RAGIONI DELLA DECISIONE
1.- Con il primo motivo la ricorrente deduce la nullità della sentenza per violazione e falsa applicazione dell ‘ articolo 112 cod. proc. civ., in relazione all ‘ art. 360 co. 1 n. 4 cod. proc. civ., per avere la Corte d ‘ appello di Firenze ritenuto che la pronuncia di prime cure non avesse esaminato e deciso la questione proposta relativa alla mancanza del pericolo dell ‘ inadempimento.
– Il motivo è infondato .
La sintetica pronuncia di primo grado si limita a dare atto dell ‘ avvenuta regolarità della iscrizione ipotecaria in quanto fondata su un titolo esecutivo (in questo senso il richiamo all ‘ art. 2818 c.c.). L ‘ appellante ha messo in discussione questo profilo con il primo motivo di appello, e la corte d ‘ appello lo ha rigettato accertando che l ‘ iscrizione è regolarmente avvenuta sulla base della sentenza di primo grado del giudizio di cessazione degli effetti civili del matrimonio.
La corte d ‘ appello ha poi accolto l ‘ impugnazione in relazione al secondo motivo, che riproponeva la questione, dedotta fin dal primo grado e sulla quale non si evinceva alcuna valutazione da parte del giudice di primo grado, della sussistenza di un effettivo pericolo di inadempimento della obbligazione, verificando in concreto che non sussistesse un apprezzabile pericolo di inadempimento da parte del controricorrente, e pertanto ha disposto la cancellazione della iscrizione.
La sentenza ha ritenuto correttamente che il giudice di prime cure non si fosse pronunciato sull ‘ esistenza del presupposto dell ‘ inadempimento, legittimante il ricorso non avventato alla iscrizione ipotecaria, e ha ritenuto che comunque, con il motivo di appello, era stata implicitamente investita dall ‘ appellante della necessità di affrontare la questione concernente la sussistenza di tutti i presupposti legittimanti l ‘ iscrizione ipotecaria.

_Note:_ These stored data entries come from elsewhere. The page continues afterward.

(* ===== verification/Pgt.v ===== *)
(** * Task page tables (mm/pgt.c, include/os/pgt.h)

    The state is the page allocator, the memory that holds page directories and page
    tables (words at kernel virtual addresses) and the buffer of page directories.  A
    [struct task_page_table] is passed as a record; the list heads inside it are given
    by their addresses in the page lists of the allocator.  [pgt_lock] protects single
    operations and is not part of the state. *)

From S2P Require Import Prelude Bitops Dlist Mm Mmu MmInit.

Definition PROCESS_USER_MMAP_BASE : Z := 0x50000000.
Definition PROCESS_USER_MMAP_END : Z := 0x70000000.
Definition PGT_MAP_STACK : Z := 1.
Definition CONFIG_PGT_PDE_BUFFER_MIN : Z := 64.

Record pgt_buffer := PgtBuffer { pb_list : Z; pb_alloc_nr : Z; pb_nr_free : Z }.

Record pgst := Pgst { pg_mm : mm_bank; pg_mem : gmap Z Z; pg_buf : pgt_buffer }.

Record pte_cache_list := PteCacheList {
  pte_list : Z;
  pte_alloc_size : Z;
  pte_free_size : Z;
  pte_current_page : Z }.

Record task_page_table := TaskPageTable {
  pde_base : Z;
  pde_base_pa : Z;
  task_list : pte_cache_list;
  mmap_list : pte_cache_list;
  mmap_current_base : Z;
  tbuf_pte_base : Z;
  tbuf_pte_page : Z;
  tbuf_page_nr : Z }.

Definition set_mm (st : pgst) (mm : mm_bank) : pgst := Pgst mm (pg_mem st) (pg_buf st).
Definition set_mem (st : pgst) (m : gmap Z Z) : pgst := Pgst (pg_mm st) m (pg_buf st).
Definition set_buf (st : pgst) (alloc_nr nr_free : Z) : pgst :=
  Pgst (pg_mm st) (pg_mem st) (PgtBuffer (pb_list (pg_buf st)) alloc_nr nr_free).
Definition set_task_list (t : task_page_table) (c : pte_cache_list) : task_page_table :=
  TaskPageTable (pde_base t) (pde_base_pa t) c (mmap_list t) (mmap_current_base t) (tbuf_pte_base t)
    (tbuf_pte_page t) (tbuf_page_nr t).
Definition set_mmap_list (t : task_page_table) (c : pte_cache_list) : task_page_table :=
  TaskPageTable (pde_base t) (pde_base_pa t) (task_list t) c (mmap_current_base t) (tbuf_pte_base t)
    (tbuf_pte_page t) (tbuf_page_nr t).
Definition set_mmap_base (t : task_page_table) (b : Z) : task_page_table :=
  TaskPageTable (pde_base t) (pde_base_pa t) (task_list t) (mmap_list t) b (tbuf_pte_base t)
    (tbuf_pte_page t) (tbuf_page_nr t).

(** Reading a descriptor through a null pointer is a fault. *)
Definition page_va (st : pgst) (pg : Z) : outcome Z :=
  if pg =? 0 then Fault else mret (page_to_va (pg_mm st) pg).
Definition page_pa (st : pgst) (pg : Z) : outcome Z :=
  if pg =? 0 then Fault else mret (page_to_pa (pg_mm st) pg).
Lemma cache_kept m' : free_size s <> 0 ->
  (forall a, a <> slab_free s -> a <> slab_free s + 4 -> rd m' a = rd (s_mem s) a) ->
  kept (s_mem s) m' live.
Proof.
  intros Hf Fr a (k & Hk & Ha).
  destruct (si_free _ _ _ _ _ I) as [?|(F1 & F2 & F3 & F4)]; [done|].
  assert (ranges_apart k (8 + ssize (s_mem s) k) (slab_free s) (free_size s)) as Hap
    by (apply F4, elem_of_app; by left).
  unfold ranges_apart in Hap. apply Fr; lia.
Qed.
End Pools.
(** ** Adding pages *)

Lemma owned_layout mm mm' own a n : same_layout mm mm' -> owned mm own a n -> owned mm' own a n.
Proof.
  intros HL (b & Hb & H1 & H2). exists b. destruct (block_layout _ _ b HL) as (-> & _). done.
Qed.

Lemma owned_more mm own b a n : owned mm own a n -> owned mm (b :: own) a n.
Proof. intros (b' & Hb & H). exists b'. split; [by right|done]. Qed.

Lemma mapped_layout mm mm' : same_layout mm mm' -> kernel_mapped mm -> kernel_mapped mm'.
Proof.
  intros HL H r Hr Hu. destruct (layout_fields _ _ r HL) as (_ & -> & _).
  apply H; [done|]. by apply (used_sec_layout _ _ _ HL).
Qed.

Lemma add_page_soft mm pg l : soft mm (add_page_to_list_tail mm pg l) /\
  pages (add_page_to_list_tail mm pg l) = pages mm.
Proof. unfold add_page_to_list_tail. split; [apply soft_plists|done]. Qed.

Lemma page_va_soft mm pg l : page_to_va (add_page_to_list_tail mm pg l) pg = page_to_va mm pg.
Proof. done. Qed.
(* ===== verification/SchedSpec.v ===== *)
(** * Correctness of the scheduler (kernel/sched.c)

    The abstract state is the list of tasks on each list head.  [sched_inv] relates it to
    the linked nodes, the counters and the states of the tasks; the operations are shown
    to keep it and to do to the abstract lists what they are for. *)

From S2P Require Import Prelude Bitops Dlist Sched.

(** ** Abstract lists *)

(** The node by which a task (or a mutex) is on the list with the given head. *)
Definition entry (hd : node) (t : Z) : node :=
  match hd with
  | HPrio _ => NPrio t
  | HSystem => NSystem t
  | HIdle => NIdle t
  | HSleep => NSleep t
  | HWait _ => NWait t
  | HGot _ => NMutex t
  | HChild _ => NChild t
  | n => n
  end.

Definition is_head (n : node) : Prop :=
  match n with HPrio _ | HSystem | HIdle | HSleep | HWait _ | HGot _ | HChild _ => True | _ => False end.

Definition sched_head (n : node) : Prop :=
  match n with HPrio i => 0 <= i < 64 | HSystem | HIdle | HSleep => True | _ => False end.

Lemma entry_inj hd : is_head hd -> Inj (=) (=) (entry hd).
Proof. intros H x y E. destruct hd; simpl in *; (try done); congruence. Qed.

Lemma entry_not_head hd b t : is_head hd -> is_head b -> entry hd t <> b.
Proof. by destruct hd, b. Qed.

(** Two heads use the same member of a task. *)
Definition same_kind (a b : node) : Prop := forall t, entry a t = entry b t.

Lemma entry_kind a b t t' : is_head a -> is_head b -> entry a t = entry b t' -> t = t' /\ same_kind a b.
Proof. intros Ha Hb E. destruct a, b; simpl in *; try done; split; try congruence; by intros x. Qed.

Definition drop_task (t : Z) (l : list Z) : list Z := filter (fun x => x <> t) l.

Lemma drop_task_middle t xs ys : t ∉ xs -> t ∉ ys -> drop_task t (xs ++ t :: ys) = xs ++ ys.
Proof.
  intros Hx Hy. unfold drop_task. rewrite filter_app, filter_cons_False by (intros H; by apply H).
  assert (forall l : list Z, t ∉ l -> filter (fun x => x <> t) l = l) as Hf; [|by rewrite !Hf].
  intros l. induction l as [|x l IH]; intros Hl; [done|].
  apply not_elem_of_cons in Hl as [? ?]. rewrite filter_cons_True by done. by rewrite IH.
Qed.

Lemma elem_drop_task t x l : x ∈ drop_task t l <-> x ∈ l /\ x <> t.
Proof. unfold drop_task. rewrite list_elem_of_filter. tauto. Qed.

Abbreviation lists := (node -> list Z).

Definition entries (L : lists) (hd : node) : list node := entry hd <$> L hd.

Definition push (L : lists) (hd : node) (t : Z) : lists := fupd L hd (L hd ++ [t]).
Definition pushf (L : lists) (hd : node) (t : Z) : lists := fupd L hd (t :: L hd).
Definition pull (L : lists) (hd : node) (t : Z) : lists := fupd L hd (drop_task t (L hd)).

Lemma elem_push L hd t b x : x ∈ push L hd t b <-> x ∈ L b \/ (b = hd /\ x = t).
Proof.
  unfold push, fupd. case_decide; subst; [|naive_solver].
  rewrite elem_of_app, list_elem_of_singleton. naive_solver.
Qed.

Lemma elem_pushf L hd t b x : x ∈ pushf L hd t b <-> x ∈ L b \/ (b = hd /\ x = t).
Proof. unfold pushf, fupd. case_decide; subst; [|naive_solver]. rewrite elem_of_cons. naive_solver. Qed.

Lemma elem_pull L hd t b x : x ∈ pull L hd t b <-> x ∈ L b /\ ~ (b = hd /\ x = t).
Proof. unfold pull, fupd. case_decide; subst; [|naive_solver]. rewrite elem_drop_task. naive_solver. Qed.

(** ** Linked lists and counters *)

Section Spec.
Context (heads : node -> Prop).
Hypothesis heads_are : forall n, heads n -> is_head n.
Hypothesis heads_sched : forall n, sched_head n -> heads n.
Hypothesis heads_prio : forall i, heads (HPrio i) -> 0 <= i < 64.

Record shape (s : sched_st) (L : lists) : Prop := {
  sh_family : family (heap s) heads (entries L);
  sh_count : forall hd, sched_head hd -> counts s hd = Z.of_nat (length (L hd));
  sh_range : forall hd t, sched_head hd -> t ∈ L hd -> 0 < t < 4294967296 }.

Lemma entries_upd L hd (l : list Z) b : entries (fupd L hd l) b = fupd (entries L) hd (entry hd <$> l) b.
Proof. unfold entries, fupd. case_decide; by subst. Qed.

Lemma family_entries h L hd (l : list Z) :
  family h heads (fupd (entries L) hd (entry hd <$> l)) -> family h heads (entries (fupd L hd l)).
Proof.
  intros [H1 H2]. split; [intros a Ha; rewrite entries_upd; auto|].
  intros a b x Ha Hb. rewrite !entries_upd. by apply H2.
Qed.

(** [t] is on no list by that member. *)
Definition absent (L : lists) (hd : node) (t : Z) : Prop := forall b, heads b -> same_kind b hd -> t ∉ L b.

Lemma absent_fresh L hd t : heads hd -> absent L hd t ->
  forall b, heads b -> entry hd t ∉ b :: entries L b.
Proof.
  intros Hh Ha b Hb [E|Hin]%elem_of_cons; [by eapply entry_not_head in E; auto|].
  apply list_elem_of_fmap in Hin as (t' & E & Ht').
  apply entry_kind in E as [-> Hk]; auto. apply (Ha b); [done| |done]. intros x. by rewrite Hk.
Qed.

Lemma range_length (l : list Z) : NoDup l -> (forall t, t ∈ l -> 0 < t < 4294967296) ->
  Z.of_nat (length l) < 4294967296.
Proof.
  intros Hnd Hr. assert (length l <= length (seqZ 1 4294967295))%nat as H.
  { apply NoDup_incl_length; [by apply NoDup_ListNoDup|]. intros x Hx. apply list_elem_of_In, elem_of_seqZ.
    apply list_elem_of_In, Hr in Hx. lia. }
  rewrite length_seqZ in H. lia.
Qed.

Lemma shape_nodup s L hd : shape s L -> sched_head hd -> NoDup (L hd).
Proof.
  intros [[Hd _] _ _] Hh. destruct (Hd hd (heads_sched _ Hh)) as [Hnd _].
  apply NoDup_cons in Hnd as [_ Hnd]. by apply NoDup_fmap_1 in Hnd.
Qed.

Lemma shape_count_small s L hd t : shape s L -> sched_head hd -> 0 < t < 4294967296 -> t ∉ L hd ->
  Z.of_nat (length (L hd)) + 1 < 4294967296.
Proof.
  intros S Hh Ht Hn.
  pose proof (range_length (t :: L hd)) as H. simpl in H. assert (NoDup (t :: L hd)) as Hnd
    by (apply NoDup_cons; split; [done|by eapply shape_nodup]).
  specialize (H Hnd). assert (forall x, x ∈ t :: L hd -> 0 < x < 4294967296) as Hr.
  { intros x [->|Hx]%elem_of_cons; [done|]. by eapply sh_range. }
  specialize (H Hr). lia.
Qed.

Lemma shape_count_add s L hd t (l : list Z) d :
  shape s L -> sched_head hd -> u32 (Z.of_nat (length (L hd)) + d) = Z.of_nat (length l) ->
  (forall x, x ∈ l -> x ∈ L hd \/ x = t) -> 0 < t < 4294967296 ->
  (forall hd', sched_head hd' -> bump (counts s) hd d hd' = Z.of_nat (length (fupd L hd l hd'))) /\
  (forall hd' x, sched_head hd' -> x ∈ fupd L hd l hd' -> 0 < x < 4294967296).
Proof.
  intros S Hh Hc Hl Ht. split.
  - intros hd' Hh'. unfold bump, fupd. rewrite (sh_count _ _ S) by done. case_decide; by subst.
  - intros hd' x Hh'. unfold fupd. case_decide; subst; [|by apply S].
    intros [Hx| ->]%Hl; [|done]. by eapply sh_range.
Qed.

Lemma shape_push s L hd t : shape s L -> sched_head hd -> absent L hd t -> 0 < t < 4294967296 ->
  shape (sched_list_add_tail s hd (entry hd t)) (push L hd t).
Proof.
  intros S Hh Ha Ht. assert (t ∉ L hd) as Hn by (apply Ha; [by apply heads_sched|by intros x]).
  destruct (shape_count_add s L hd t (L hd ++ [t]) 1) as [C R]; try done.
  { rewrite length_app. simpl. pose proof (shape_count_small _ _ _ _ S Hh Ht Hn). rewrite u32_small; lia. }
  { intros x [?|Hx]%elem_of_app; [by left|]. apply list_elem_of_singleton in Hx as ->. by right. }
  split; [|done|done]. apply family_entries.
  rewrite fmap_app. apply (family_add_tail (heap s) heads (entries L) hd (entry hd t)); [apply S|by apply heads_sched|].
  apply absent_fresh; [by apply heads_sched|done].
Qed.

Lemma shape_pushf s L hd t : shape s L -> sched_head hd -> absent L hd t -> 0 < t < 4294967296 ->
  shape (sched_list_add s hd (entry hd t)) (pushf L hd t).
Proof.
  intros S Hh Ha Ht. assert (t ∉ L hd) as Hn by (apply Ha; [by apply heads_sched|by intros x]).
  destruct (shape_count_add s L hd t (t :: L hd) 1) as [C R]; try done.
  { simpl. pose proof (shape_count_small _ _ _ _ S Hh Ht Hn). rewrite u32_small; lia. }
  { intros x [->|?]%elem_of_cons; [by right|by left]. }
  split; [|done|done]. apply family_entries.
  rewrite fmap_cons. apply (family_add (heap s) heads (entries L) hd (entry hd t)); [apply S|by apply heads_sched|].
  apply absent_fresh; [by apply heads_sched|done].
Qed.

In relazione ai presupposti legittimanti l ‘ iscrizione ipotecaria a garanzia delle obbligazioni di mantenimento gravanti su uno dei coniugi, va detto che:
la sentenza che pronuncia lo scioglimento o la cessazione degli aspetti civili del matrimonio ovvero la separazione nella parte in cui impone a carico di una delle parti l ‘ obbligo di corrispondere un assegno periodico a favore dell ‘ altra costituisce titolo per l ‘ iscrizione dell ‘ ipoteca giudiziale, attribuendo direttamente al creditore la
relativa facoltà previa valutazione circa la sussistenza del pericolo di inadempimento;
e tuttavia il coniuge, in favore del quale la sentenza di separazione riconosca l ‘ assegno di mantenimento, è comunque tenuto a valutare con prudenza la sussistenza, ai fini dell ‘ iscrizione ipotecaria ai sensi dell ‘ art. 2818 cod. civ., del pericolo di inadempimento del coniuge obbligato;
la sua valutazione, che si concluda positivamente con l ‘ iscrizione, è sindacabile nel merito, onde la mancanza -originaria o sopravvenuta – di tale pericolo determina, venendo meno lo scopo per cui la legge consente il vincolo, l ‘ estinzione della garanzia ipotecaria e, di conseguenza, il sorgere del diritto dell ‘ obbligato ad ottenere dal giudice, dietro accertamento delle condizioni anzidette, l ‘ emanazione del corrispondente ordine di cancellazione ai sensi dell ‘ art. 2884 cod. civ.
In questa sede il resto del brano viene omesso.